最後に、使用済みまたは未使用のカートリッジによる多くの精製で結果が再現可能であることを確認する必要があります。そのために、10 mg/mL FGel のバックグラウンド中に 0.1、0.4、または 2 mg/mL hIgG を含むサンプルのセットを作成しました。続いて、各希釈で 4 本のカラム (A1 ~ H4、A5 ~ H8、または A9 ~ H12) を充てんするようにサンプルプレートを前処理し、このプレートを使用して6 回の連続精製分析を行いました。分析と分析の間にサンプルプレートを 180° 回転して、1 回の分析で大量または少量の hIgG 精製に使用されたカートリッジが次の分析において最も異なる濃度で使用されるようにしました。
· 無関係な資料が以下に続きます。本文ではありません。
(** [remove_item], whatever the arguments and the state: either it does
    not end normally and leaves everything as it was, or it finds no such
    item and only warns, or it stores or deletes one entry and emits one
    record. *)
Lemma remove_item_outcome (item qty : pyval) (self : InventoryManager) (w : world) :
  (exists c, c <> Normal tt /\ remove_item item qty self w = (c, self, w)) \/
  (exists k,
     item = VStr k /\
     remove_item item qty self w =
       (Normal tt, self,
        mkWorld (files w)
          (log w ++ [(WARNING, str "Attempted to remove non-existent item: " ++ k)]))) \/
  (exists k d old q n,
     item = VStr k /\ stock_data self = VDict d /\ dict_get d k = Some old /\
     as_int old = Some q /\ as_int qty = Some n /\
     remove_item item qty self w =
       if (q - n <=? 0)%Z
       then (Normal tt,
             mkInventoryManager (file_name self) (VDict (dict_del d k)),
             mkWorld (files w)
               (log w ++ [(INFO, str "Removed all of " ++ k
                                 ++ str " (now zero or negative)")]))
       else (Normal tt,
             mkInventoryManager (file_name self) (VDict (dict_set d k (VInt (q - n)))),
             mkWorld (files w)
               (log w ++ [(INFO, str "Removed " ++ fmt_d qty ++ str " of " ++ k)]))).
Proof.
  destruct item as [| | | |k| |];
    try (left; eexists; split; [|reflexivity]; discriminate).
  destruct (isinstance_int qty) eqn:Hq.
  2:{ left; eexists; split; [|unfold remove_item; rewrite Hq; reflexivity]; discriminate. }
  destruct (stock_data self) as [| | | |s|l|d] eqn:Hs;
    try (left; eexists; split;
         [|unfold remove_item; rewrite Hq; unfold_method; rewrite Hs; reflexivity];
         discriminate).
  - destruct (str_contains s k) eqn:Hc.
    + left; eexists; split;
        [|unfold remove_item; rewrite Hq; unfold_method; rewrite Hs; cbn;
          rewrite Hc; cbn; rewrite Hs; reflexivity]; discriminate.
    + right; left; exists k; split; [reflexivity|].
      unfold remove_item; rewrite Hq; unfold_method; rewrite Hs; cbn.
      now rewrite Hc.
  - destruct (existsb (fun v => match v with VStr s => str_eqb s k | _ => false end) l)
      eqn:Hc.
    + left; eexists; split;
        [|unfold remove_item; rewrite Hq; unfold_method; rewrite Hs; cbn;
          rewrite Hc; cbn; rewrite Hs; reflexivity]; discriminate.
    + right; left; exists k; split; [reflexivity|].
      unfold remove_item; rewrite Hq; unfold_method; rewrite Hs; cbn.
      now rewrite Hc.
  - destruct (dict_get d k) as [old|] eqn:Hget.
    2:{ right; left; exists k; split; [reflexivity|].
        unfold remove_item; rewrite Hq; unfold_method; now rewrite Hs, Hget. }
    apply isinstance_int_as_int in Hq as [n Hn].
    destruct (as_int old) as [q|] eqn:Hold.
    + right; right; exists k, d, old, q, n; repeat split; auto.
      now apply (remove_item_ok k qty old).
    + left.
      assert (Hsub : exists c : completion pyval,
                 (forall v, c <> Normal v) /\ py_sub old qty = c).
      { unfold py_sub; rewrite Hold.
        destruct (is_number old && is_number qty);
          eexists; (split; [|reflexivity]); discriminate. }
      destruct Hsub as (c & Hc & Hsub).
      unfold remove_item; rewrite (as_int_isinstance _ _ Hn).
      unfold_method; rewrite Hs, Hget; cbn; rewrite Hs, Hget; cbn; rewrite Hsub.
      destruct c as [v'|e|]; [now destruct (Hc v')| |];
        (eexists; split; [|reflexivity]; discriminate).
Qed.

(** X2.  A call of [add_item] or [remove_item] that raises, for whatever
    reason, leaves the object and the world as they were: no partial
    update, no log record. *)
Theorem failed_call_changes_nothing (c : call) (self : InventoryManager) (w : world)
    (e : exn) :
  completion_of (run_call c self w) = Raised e ->
  run_call c self w = (Raised e, self, w).
Proof.
  destruct c as [item qty|item qty]; unfold run_call, completion_of.
  - destruct (add_item_outcome item qty self w)
      as [(c & _ & ->)|(k & d & p & n & _ & _ & _ & _ & _ & ->)]; cbn [fst].
    + now intros ->.
    + discriminate.
  - destruct (remove_item_outcome item qty self w)
      as [(c & _ & ->)|[(k & _ & ->)|(k & d & old & q & n & _ & _ & _ & _ & _ & ->)]];
      cbn [fst]; try discriminate.
    + now intros ->.
    + destruct (q - n <=? 0)%Z; discriminate.
Qed.

Lemma failed_call_changes_nothing_witness :
  run_call (CallRemove (VStr (str "apple")) (VInt 1))
    (mkInventoryManager (str "inventory.json") (VDict [(str "apple", VNone)]))
    empty_world
  = (Raised (TypeError "unsupported operand type(s) for -"),
     mkInventoryManager (str "inventory.json") (VDict [(str "apple", VNone)]),
     empty_world).
Proof.
  apply (failed_call_changes_nothing
           (CallRemove (VStr (str "apple")) (VInt 1))
           (mkInventoryManager (str "inventory.json") (VDict [(str "apple", VNone)]))
           empty_world).
  reflexivity.
Defined.

(** X3.  [add_item] and [remove_item] work in memory: whatever the
    arguments and however the call ends, no file other than the log file
    is touched (the data file in particular is written by [save_data]
    only), and the file name of the object stays. *)
Theorem call_effects (c : call) (self : InventoryManager) (w : world) :
  let r := run_call c self w in
  (forall p, p <> log_file -> files (world_after r) p = files w p) /\
  file_name (object_after r) = file_name self.
Proof.
  intros r; subst r.
  destruct c as [item qty|item qty]; unfold run_call, world_after, object_after.
  - destruct (add_item_outcome item qty self w)
      as [(c & Hc & ->)|(k & d & p & n & _ & _ & _ & _ & _ & ->)];
      cbn [fst snd files file_name]; split; reflexivity.
  - destruct (remove_item_outcome item qty self w)
      as [(c & Hc & ->)|[(k & _ & ->)|(k & d & old & q & n & _ & _ & _ & _ & _ & ->)]].
    + cbn [fst snd]; split; reflexivity.
    + cbn [fst snd files]; split; reflexivity.
    + destruct (q - n <=? 0)%Z; cbn [fst snd files file_name]; split; reflexivity.
Qed.
Lemma includes_absent_letter c rest s :
  ~ In c (String.list_ascii_of_string s) -> includes s (String c rest) = false.
Proof.
  induction s as [|a s IH]; [done|]. intros Hnot.
  rewrite includes_unfold. simpl.
  destruct (Ascii.ascii_dec c a) as [->|]; [destruct Hnot; by left|].
  apply IH. intros Hin. apply Hnot. by right.
Qed.

Lemma list_ascii_of_append s t :
  String.list_ascii_of_string (s +:+ t)
  = (String.list_ascii_of_string s ++ String.list_ascii_of_string t)%list.
Proof. induction s as [|a s IH]; simpl; [done|by rewrite IH]. Qed.

Lemma digits_without_F d :
  ~ In (Ascii.Ascii false true true false false false true false) (String.list_ascii_of_string (NilEmpty.string_of_uint d)).
Proof.
  induction d; simpl; [tauto|..]; (intros [Heq|Hin]; [discriminate|auto]).
Qed.

Lemma render_status_without_F status :
  ~ In (Ascii.Ascii false true true false false false true false) (String.list_ascii_of_string (ApiService.render_status status)).
Proof.
  unfold ApiService.render_status, NilZero.string_of_int,
    NilZero.string_of_uint.
  destruct (Z.to_int status) as [d|d]; destruct d;
    simpl; intros Hin; repeat destruct Hin as [Hin|Hin]; try done;
    by eapply digits_without_F.
Qed.

Lemma http_error_message_kept status :
  includes ("HTTP error! status: " +:+ ApiService.render_status status)
    "Failed to fetch" = false.
Proof.
  apply includes_absent_letter. rewrite list_ascii_of_append.
  intros [Hin|Hin]%in_app_or.
  - simpl in Hin. repeat destruct Hin as [Hin|Hin]; done.
  - by eapply render_status_without_F.
Qed.
(** * aws-appsync-subscription-link: the link factory of [src/index.ts]

    A shallow embedding of [createSubscriptionHandshakeLink] and of the
    request handler it installs for control events, with the properties
    of the routing predicate, of the control-event extraction and of the
    link composition. *)

From Stdlib Require Import ssreflect.
From stdpp Require Import gmap strings list fin_maps option.

Local Open Scope general_if_scope.
Local Open Scope string_scope.
Local Open Scope Z_scope.
Set Warnings "-register-all,-rewrite-rw".

(** ** JavaScript values and the object store *)

Definition loc := positive.

(** A JavaScript value as far as this file handles it: values are only
    carried around and compared with [undefined]; objects are references
    into the store. *)
Inductive Value :=
| VUndefined
| VNull
| VBool (b : bool)
| VNum (n : Z)
| VStr (s : string)
| VRef (l : loc).

#[global] Instance Value_eq_dec : EqDecision Value.
Proof. solve_decision. Defined.

(** [typeof v] *)
Definition typeof (v : Value) : string :=
  match v with
  | VUndefined => "undefined"
  | VNull => "object"
  | VBool _ => "boolean"
  | VNum _ => "number"
  | VStr _ => "string"
  | VRef _ => "object"
  end.

(** A plain object: its own enumerable properties.  A property that holds
    [undefined] is a property all the same ([k in o] is true), which is how
    [{[k := VUndefined]}] differs from [∅]. *)
Abbreviation JSObject := (gmap string Value).

(** [o[k]]: a property that is not there reads as [undefined]. *)
Definition getProp (o : JSObject) (k : string) : Value :=
  default VUndefined (o !! k).

(** [k in o] for a plain object *)
Definition hasProp (o : JSObject) (k : string) : Prop := k ∈ dom o.

(** ** The GraphQL AST, as far as the factory reads it *)

(** A definition node of a document.  [operation] is read off every node by
    the routing predicate; on a node that has no such field (a fragment
    definition) it is [undefined], here [None]. *)
Record DefinitionNode := {
  kind : string;
  operation : option string;
  name : option string
}.

Record DocumentNode := {
  definitions : list DefinitionNode
}.

(** ** Operations *)

(** Apollo's [Operation].  [variables] is declared [Record<string, any>]; the
    field holds a reference to a plain object, and [None] stands for a field
    that is missing at run time ([undefined]).  [context] is what
    [getContext()] returns, the side channel written by non-terminating
    stages. *)
Record Operation := {
  query : DocumentNode;
  variables : option loc;
  operationName : option string;
  context : JSObject
}.

Definition withVariables (op : Operation) (l : loc) : Operation :=
  {| query := query op; variables := Some l;
     operationName := operationName op; context := context op |}.

(** The store: plain objects and operation objects, both by reference. *)
Record State := {
  objects : gmap loc JSObject;
  operations : gmap loc Operation
}.

(** ** Errors and the two monads *)

(** What can be thrown.  [DanglingReference] is the model's own: a
    reference that the store does not have, which JavaScript cannot
    produce. *)
Inductive Error :=
| TypeError (msg : string)
| InvariantError (msg : string)
| DanglingReference.

Inductive Result (A : Type) :=
| Ok (a : A)
| Throw (e : Error).
Arguments Ok {A} a.
Arguments Throw {A} e.
(** X5: a conversion job that is ['completed'] or ['failed'] is final: no
    call, and no event of any command, changes its entry or its progress
    entry any more; the only step that touches them is the sweep that
    removes both once the job is due. *)
Theorem conversion_terminal_final s s' jobId j :
  FFmpegService.reachable s → FFmpegService.step s s' →
  FFmpegService.jobs (FFmpegService.store s) !! jobId = Some j →
  terminal (FFmpegService.status j) = true →
  (FFmpegService.jobs (FFmpegService.store s') !! jobId = Some j ∧
   FFmpegService.progressTracking (FFmpegService.store s') !! jobId
   = FFmpegService.progressTracking (FFmpegService.store s) !! jobId) ∨
  (FFmpegService.jobs (FFmpegService.store s') !! jobId = None ∧
   FFmpegService.progressTracking (FFmpegService.store s') !! jobId = None).
Proof.
  intros Hreach Hstep Hj Hterm.
  destruct (conversion_reachable_invariant s Hreach) as [Hjobs Hrun].
  assert (FFmpegService.running s !! jobId = None) as Hidle.
  { destruct (Hjobs jobId j Hj) as (_ & Hiff & _).
    destruct (FFmpegService.running s !! jobId) as [k|] eqn:Hk; [|done].
    assert (FFmpegService.status j = processing) as Hp
      by (apply Hiff; by eexists).
    by rewrite Hp in Hterm. }
  destruct Hstep as [k outputDir now inputFile' format id s Hfresh Hidle'
                    |k id progress s Hk
                    |id now s Hk
                    |id message now s Hk
                    |now maxAge fs st' fs' s Hsweep];
    cbn [FFmpegService.store].
  - left. rewrite start_jobs, start_progress.
    destruct (decide (id = jobId)) as [->|]; [congruence|done].
  - left. rewrite on_progress_jobs. split; [done|].
    assert (id ≠ jobId) as Hne by (intros ->; congruence).
    destruct k; simpl; by rewrite lookup_insert_ne.
  - left. assert (id ≠ jobId) as Hne
      by (intros ->; rewrite Hidle in Hk; by destruct Hk).
    simpl. by rewrite !lookup_insert_ne.
  - left. assert (id ≠ jobId) as Hne
      by (intros ->; rewrite Hidle in Hk; by destruct Hk).
    simpl. by rewrite lookup_insert_ne.
  - destruct (conversion_sweep_removes_due _ _ _ _ _ _ _ _ Hsweep Hj)
      as [?|(? & ? & _)]; [by left|by right].
Qed.
Lemma compact_wide c t r X : wide c t r -> isSeparator r = false ->
  compact_go true false (String.String c t +:+ X) = String.String c t +:+ compact_go true false X.
Proof.
  intros Hw Hs. rewrite !str_app_cons.
  assert (compact_go true false (String.String c (t +:+ X)) = String.String c (compact_go true false (t +:+ X))) as ->.
  2: { by rewrite compact_continued by apply Hw. }
  pose proof (wide_high _ _ _ Hw) as Hc. destruct (decide (utf8.byte c = 226)) as [E|E];
    [|by apply compact_innocent, high_innocent].
  pose proof (wide_decode _ _ _ Hw X) as Hd. cbn [compact_go].
  assert (isHTML c = false) as -> by (unfold isHTML; lia).
  rewrite E. change (226 =? 226) with true. cbn [andb].
  assert (Ascii.eqb c backslash = false /\ Ascii.eqb c quoteChar = false) as [-> ->].
  { split; apply Ascii.eqb_neq; intros ->; by vm_compute in E. }
  cbn [negb]. destruct (t +:+ X) as [|c1 [|c2 u]]; [done..|].
  destruct ((utf8.byte c1 =? 128) && _) eqn:Ht; [|done]. exfalso.
  unfold utf8.decode in Hd. rewrite E in Hd. cbn in Hd. unfold utf8.cont, utf8.between in Hd.
  replace ((128 <=? utf8.byte c1) && (utf8.byte c1 <=? 191)
           && ((128 <=? utf8.byte c2) && (utf8.byte c2 <=? 191))) with true in Hd by lia.
  injection Hd as Hr _. unfold isSeparator in Hs. lia.
Qed.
4 回の分析後にカートリッジボックスを交換し、さらに 2 回の分析を行いました。

図 3 に、この実験による hIgG のカートリッジベース精製の分析間再現性を示します。この図では、凡例の各サンプルの横に相対サンプルプレートの回転が示され、各入力濃度の平均吸光度値と標準偏差が示されています。6 回の精製分析は、直前にカートリッジに充てんされていた hIgG の濃度や、カートリッジが新規か再利用かということに影響を受けることなく、連続分析から溶出した生成物の量がサンプル間でよく一致していることを示しています。

この研究は、Agilent Bravo と AssayMAP 技術により、生物製剤の創薬と開発をサポートする、hIgG タイター用のマイクロクロマトグラフィシステムが提供されることを示しています。抗体を精製する場合は、Agilent 技術資料 5990-7203EN にある詳細な研究を参照してください。

  1. AssayMAPは、BioSystem Developmentの米国登録商標です。